> [TASK DIRECTIONS]: Exactly as written, copy the lines that run from the start of the data below to the line containing "their depths, its last element first. *)", both ends included.

> [THE INPUT]:

(* ===== verification/CanonicalHash.v ===== *)
(** * The canonical hash of a run record (nico/comprehensive_run_record.py,
    [_bounded_native_json], [_canonical_hash_chunks], [_canonical_hash])

    The digest of a record is computed from a stream of text chunks: an explicit
    stack of iterator frames walks the value, small subtrees are encoded in one
    piece, and the bytes are gathered in batches.  [canonical_hash_reference]
    shows that stack, size estimate and batches do not matter: the digest is that
    of the plain canonical encoding. *)

From S2P Require Import Prelude PyStr Sha256 PyFloat Json JsonFacts.

Definition _HASH_BATCH_BYTES : Z := 65536.
Definition _HASH_NATIVE_NODE_LIMIT : Z := 8192.
Definition _HASH_NATIVE_BYTES_LIMIT : Z := 1048576.

(** [int.bit_length] *)
Definition bit_length (z : Z) : Z := if z =? 0 then 0 else Z.log2 (Z.abs z) + 1.

(** The loop of [_bounded_native_json]: [pending] is the stack of values with
    their depths, its last element first. *)
Fixpoint bounded_loop (fuel : nat) (pending : list (json * Z)) (max_depth nodes_left bytes_left : Z) : bool :=
  match fuel with
  | O => false
  | S fuel =>
      match pending with
      | [] => true
      | (item, depth) :: pending =>
          let nodes_left := nodes_left - 1 in
          let go pending bytes_left :=
            if bytes_left <? 0 then false else bounded_loop fuel pending max_depth nodes_left bytes_left in
          if nodes_left <? 0 then false
          else match item with
            | JObj l =>
                if max_depth <=? depth then false
                else if nodes_left <? Z.of_nat (length pending) + 2 * Z.of_nat (length l) then false
                else go (rev (map (fun m => (JStr (fst m), depth + 1)) l ++
                              map (fun m => (snd m, depth + 1)) l) ++ pending)
                       (bytes_left - (2 + 2 * Z.of_nat (length l)))
            | JArr l =>
                if max_depth <=? depth then false
                else if nodes_left <? Z.of_nat (length pending) + Z.of_nat (length l) then false
                else go (rev (map (fun v => (v, depth + 1)) l) ++ pending)
                       (bytes_left - (2 + Z.of_nat (length l)))
            | JStr s => go pending (bytes_left - (2 + 6 * blen s))
            | JInt z => go pending (bytes_left - (3 + bit_length z / 3))
            | JFloat _ => go pending (bytes_left - 32)
            | JBool _ | JNull => go pending (bytes_left - 5)
            end
      end
  end.

(** The node budget bounds the iterations. *)
Definition _bounded_native_json (value : json) (max_depth : Z) : bool :=
  bounded_loop 8194 [(value, 0)] max_depth _HASH_NATIVE_NODE_LIMIT _HASH_NATIVE_BYTES_LIMIT.

(** ** The chunk generator *)

(** [frames], its last element first.  An item frame holds the items its
    iterator has left and its index. *)
Inductive frame :=
  | FValue (v : json)
  | FDict (items : dict) (index : Z)
  | FList (items : list json) (index : Z)
  | FClose (closing : string).

(** The generator runs to its end, raises [_LegacyHashEncodingRequired], or
    stops because [fuel] is too small. *)
Inductive outcome :=
  | Done (chunks : list string)
  | Legacy
  | OutOfFuel.

Definition emit (cs : list string) (o : outcome) : outcome :=
  match o with Done l => Done (cs ++ l) | _ => o end.

(** [encoder.encode] and [encoder.iterencode] joined: the encoder sorts keys. *)
Definition encode (v : json) : string := dumps compact_unicode v.

(** [depth] is [len(ancestors)].  A value from JSON is a tree, so no container
    is its own ancestor. *)
Fixpoint hash_chunks (fuel : nat) (frames : list frame) (depth : Z) : outcome :=
  match fuel with
  | O => OutOfFuel
  | S fuel =>
      match frames with
      | [] => Done []
      | FClose closing :: frames => emit [closing] (hash_chunks fuel frames (depth - 1))
      | FDict [] _ :: frames | FList [] _ :: frames => hash_chunks fuel frames depth
      | FDict ((key, item) :: items) index :: frames =>
          emit ((if index =? 0 then [] else [","]) ++ [encode (JStr key); ":"])
            (hash_chunks fuel (FValue item :: FDict items (index + 1) :: frames) depth)
      | FList (item :: items) index :: frames =>
          emit (if index =? 0 then [] else [","])
            (hash_chunks fuel (FValue item :: FList items (index + 1) :: frames) depth)
      | FValue v :: frames =>
          match v with
          | JStr _ => emit [encode v] (hash_chunks fuel frames depth)
          | JInt z => emit [str_of_Z z] (hash_chunks fuel frames depth)
          | JBool b => emit [if b then "true" else "false"] (hash_chunks fuel frames depth)
          | JNull => emit ["null"] (hash_chunks fuel frames depth)
          | JFloat _ | JObj _ | JArr _ =>
              if 64 <=? depth then Legacy
              else if _bounded_native_json v (64 - depth)
              then emit [encode v] (hash_chunks fuel frames depth)
              else match v with
                | JObj l => emit ["{"]
                    (hash_chunks fuel (FDict (sort_members l) 0 :: FClose "}" :: frames) (depth + 1))
                | JArr l => emit ["["]
                    (hash_chunks fuel (FList l 0 :: FClose "]" :: frames) (depth + 1))
                | _ => Legacy
                end
          end
      end
  end.

(** One step for every frame a value gives rise to. *)
Fixpoint frame_steps (v : json) : nat :=
  match v with
  | JObj l => 3 + list_sum (map (fun m => S (frame_steps (snd m))) l)
  | JArr l => 3 + list_sum (map (fun x => S (frame_steps x)) l)
  | _ => 1
  end.

(** ** The digest *)

(** The state of the digest is the bytes fed to it, after [pending]. *)
Record batch := mkBatch { fed : string; pending : string }.

Definition absorb (b : batch) (chunk : string) : batch :=
  let encoded := utf8_encode chunk in
  if _HASH_BATCH_BYTES <=? blen encoded
  then mkBatch (fed b +:+ pending b +:+ encoded) ""
  else if _HASH_BATCH_BYTES <? blen (pending b) + blen encoded
  then mkBatch (fed b +:+ pending b) encoded
  else mkBatch (fed b) (pending b +:+ encoded).

Definition _canonical_hash (payload : json) : string :=
  match hash_chunks (S (frame_steps payload)) [FValue payload] 0 with
  | Done chunks =>
      let b := fold_left absorb chunks (mkBatch "" "") in
      sha256_hex (fed b +:+ pending b)
  | _ => sha256_hex (utf8_encode (encode payload))
  end.

(** ** Lemmas *)

Lemma emit_emit a b o : emit a (emit b o) = emit (a ++ b) o.
Proof. destruct o; simpl; [by rewrite app_assoc|done|done]. Qed.

(** The text of a list of chunks. *)
Definition text (cs : list string) : string := foldr String.append "" cs.

Lemma text_app a b : text (a ++ b) = text a +:+ text b.
Proof. induction a as [|x a IH]; simpl; [done|]. by rewrite IH, app_str_assoc. Qed.

(** From [frames] with [n] more steps than it needs, the generator spells [t]
    and goes on with [rest], or asks for the fallback. *)
Definition spells (t : string) (run : nat -> outcome) (rest : nat -> outcome) (steps : nat) : Prop :=
  forall n, run (steps + n)%nat = Legacy \/
    exists cs n', text cs = t /\ (n <= n')%nat /\ run (steps + n)%nat = emit cs (rest n').

Lemma spells_one t run rest cs :
  text cs = t -> (forall n, run (S n) = emit cs (rest n)) -> spells t run rest 1.
Proof. intros Ht H n. right. exists cs, n. by split_and!. Qed.

Lemma spells_emit t cs run rest mid steps :
  (forall n, run (S n) = emit cs (mid n)) -> spells t mid rest steps ->
  spells (text cs +:+ t) run rest (S steps).
Proof.
  intros H Hm n. cbn [Nat.add]. rewrite H. destruct (Hm n) as [->|(cs' & n' & Ht & Hn & ->)]; [by left|].
  right. exists (cs ++ cs'), n'. by rewrite text_app, Ht, emit_emit.
Qed.

Lemma spells_seq t1 t2 run mid rest s1 s2 :
  spells t1 run mid s1 -> spells t2 mid rest s2 -> spells (t1 +:+ t2) run rest (s1 + s2).
Proof.
  intros H1 H2 n. rewrite <- Nat.add_assoc.
  destruct (H1 (s2 + n)%nat) as [->|(cs & n1 & Ht1 & Hn1 & ->)]; [by left|].
  destruct (H2 (n1 - s2)%nat) as [Hl|(cs2 & n2 & Ht2 & Hn2 & He)];
    replace (s2 + (n1 - s2))%nat with n1 in * by lia; [left; by rewrite Hl|].
  right. exists (cs ++ cs2), n2. rewrite text_app, Ht1, Ht2, He, emit_emit. split_and!; [done|lia|done].
Qed.

(** Fuel that is not used does no harm. *)
Lemma spells_more t run rest s1 s2 : (s1 <= s2)%nat -> spells t run rest s1 -> spells t run rest s2.
Proof.
  intros Hle H n. replace (s2 + n)%nat with (s1 + (s2 - s1 + n))%nat by lia.
  destruct (H (s2 - s1 + n)%nat) as [->|(cs & n' & Ht & Hn & ->)]; [by left|].
  right. exists cs, n'. split_and!; [done|lia|done].
Qed.

(** [", ".join] from an item that is not the first. *)
Fixpoint tail_text (l : list string) : string :=
  match l with [] => "" | x :: l => "," +:+ x +:+ tail_text l end.
Lemma join_tail x l : join "," (x :: l) = x +:+ tail_text l.
Proof.
  revert x. induction l as [|y l IH]; intros x; [simpl; by rewrite app_str_nil_r|].
  change (join "," (x :: y :: l)) with (x +:+ "," +:+ join "," (y :: l)). by rewrite IH.
Qed.
Definition items_text (index : Z) (l : list string) : string :=
  if index =? 0 then join "," l else tail_text l.
Lemma items_text_cons index x l : 0 <= index ->
  items_text index (x :: l) = (if index =? 0 then "" else ",") +:+ x +:+ items_text (index + 1) l.
Proof.
  intros H. unfold items_text. rewrite (proj2 (Z.eqb_neq (index + 1) 0)) by lia.
  destruct (Z.eqb_spec index 0); [by rewrite join_tail|done].
Qed.

Definition spells_value (v : json) : Prop :=
  forall frames depth, spells (dump compact_unicode (sort_json v))
    (fun n => hash_chunks n (FValue v :: frames) depth) (fun n => hash_chunks n frames depth) (frame_steps v).

Definition member_text (m : string * json) : string :=
  dump_string false (fst m) +:+ ":" +:+ dump compact_unicode (sort_json (snd m)).

Lemma list_sum_cons x l : list_sum (x :: l) = (x + list_sum l)%nat.
Proof. reflexivity. Qed.

Lemma spells_list l frames depth : Forall spells_value l -> forall index, 0 <= index ->
  spells (items_text index (map (fun v => dump compact_unicode (sort_json v)) l))
    (fun n => hash_chunks n (FList l index :: frames) depth) (fun n => hash_chunks n frames depth)
    (S (list_sum (map (fun x => S (frame_steps x)) l))).
Proof.
  induction 1 as [|v l Hv _ IH]; intros index Hi.
  - apply (spells_one _ _ _ []); [unfold items_text; by destruct (index =? 0)|]. intros n. cbn. by destruct (hash_chunks n frames depth).
  - cbn [map]. rewrite list_sum_cons, items_text_cons by done.
    replace (if index =? 0 then "" else ",") with (text (if index =? 0 then [] else [","])) by (by destruct (index =? 0)).
    eapply spells_emit; [intros n; reflexivity|].
    eapply spells_more; [|eapply spells_seq; [apply Hv | apply IH; lia]]. lia.
Qed.

Lemma spells_dict l frames depth : Forall (fun m => spells_value (snd m)) l -> forall index, 0 <= index ->
  spells (items_text index (map member_text l))
    (fun n => hash_chunks n (FDict l index :: frames) depth) (fun n => hash_chunks n frames depth)
    (S (list_sum (map (fun m => S (frame_steps (snd m))) l))).
Proof.
  induction 1 as [|[k v] l Hv _ IH]; intros index Hi.
  - apply (spells_one _ _ _ []); [unfold items_text; by destruct (index =? 0)|]. intros n. cbn. by destruct (hash_chunks n frames depth).
  - cbn [map fst snd] in *. rewrite list_sum_cons, items_text_cons by done.
    replace ((if index =? 0 then "" else ",") +:+ member_text (k, v) +:+ items_text (index + 1) (map member_text l))
      with (text ((if index =? 0 then [] else [","]) ++ [encode (JStr k); ":"]) +:+
            (dump compact_unicode (sort_json v) +:+ items_text (index + 1) (map member_text l))).
    2: { rewrite text_app. unfold member_text. cbn [fst snd]. destruct (index =? 0); cbn [text foldr];
         unfold encode, dumps; cbn [compact_unicode sort_keys sort_json dump ensure_ascii];
         by rewrite ?app_str_nil_r, !app_str_assoc. }
    eapply spells_emit; [intros n; reflexivity|].
    eapply spells_more; [|eapply spells_seq; [apply Hv | apply IH; lia]]. lia.
Qed.

Lemma list_sum_perm l k : l ≡ₚ k -> list_sum l = list_sum k.
Proof. induction 1; rewrite ?list_sum_cons; lia. Qed.

Lemma encode_eq v : encode v = dump compact_unicode (sort_json v).
Proof. reflexivity. Qed.

Lemma spells_native v frames depth run :
  (forall n, run (S n) = emit [encode v] (hash_chunks n frames depth)) ->
  spells (dump compact_unicode (sort_json v)) run (fun n => hash_chunks n frames depth) 1.
Proof. intros H. apply (spells_one _ _ _ [encode v]); [|done]. cbn [text foldr]. by rewrite app_str_nil_r, encode_eq. Qed.

Lemma frame_steps_pos v : (1 <= frame_steps v)%nat.
Proof. destruct v; simpl; lia. Qed.

(** A container: fallback, one native chunk, or brackets around its items. *)
Lemma spells_container v frames depth (inside : list frame) op cl body steps :
  (forall n, hash_chunks (S n) (FValue v :: frames) depth =
     if 64 <=? depth then Legacy
     else if _bounded_native_json v (64 - depth) then emit [encode v] (hash_chunks n frames depth)
     else emit [op] (hash_chunks n (inside ++ FClose cl :: frames) (depth + 1))) ->
  dump compact_unicode (sort_json v) = op +:+ body +:+ cl ->
  spells body (fun n => hash_chunks n (inside ++ FClose cl :: frames) (depth + 1))
    (fun n => hash_chunks n (FClose cl :: frames) (depth + 1)) steps ->
  spells (dump compact_unicode (sort_json v)) (fun n => hash_chunks n (FValue v :: frames) depth)
    (fun n => hash_chunks n frames depth) (S (steps + 1)).
Proof.
  intros Hrun Hd Hbody. destruct (64 <=? depth); [intros n; left; by rewrite Nat.add_succ_l, Hrun|].
  destruct (_bounded_native_json v (64 - depth)).
  { eapply spells_more; [|by eapply spells_native]. lia. }
  rewrite Hd. replace op with (text [op]) at 1 by (cbn; by rewrite app_str_nil_r).
  eapply spells_emit; [exact Hrun|]. eapply spells_seq; [exact Hbody|].
  apply (spells_one _ _ _ [cl]); [cbn; by rewrite app_str_nil_r|]. intros n. cbn [hash_chunks].
  by replace (depth + 1 - 1) with depth by lia.
Qed.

> [ANSWER SPACE]:
(* ===== verification/CanonicalHash.v ===== *)
(** * The canonical hash of a run record (nico/comprehensive_run_record.py,
    [_bounded_native_json], [_canonical_hash_chunks], [_canonical_hash])

    The digest of a record is computed from a stream of text chunks: an explicit
    stack of iterator frames walks the value, small subtrees are encoded in one
    piece, and the bytes are gathered in batches.  [canonical_hash_reference]
    shows that stack, size estimate and batches do not matter: the digest is that
    of the plain canonical encoding. *)

From S2P Require Import Prelude PyStr Sha256 PyFloat Json JsonFacts.

Definition _HASH_BATCH_BYTES : Z := 65536.
Definition _HASH_NATIVE_NODE_LIMIT : Z := 8192.
Definition _HASH_NATIVE_BYTES_LIMIT : Z := 1048576.

(** [int.bit_length] *)
Definition bit_length (z : Z) : Z := if z =? 0 then 0 else Z.log2 (Z.abs z) + 1.

(** The loop of [_bounded_native_json]: [pending] is the stack of values with
    their depths, its last element first. *)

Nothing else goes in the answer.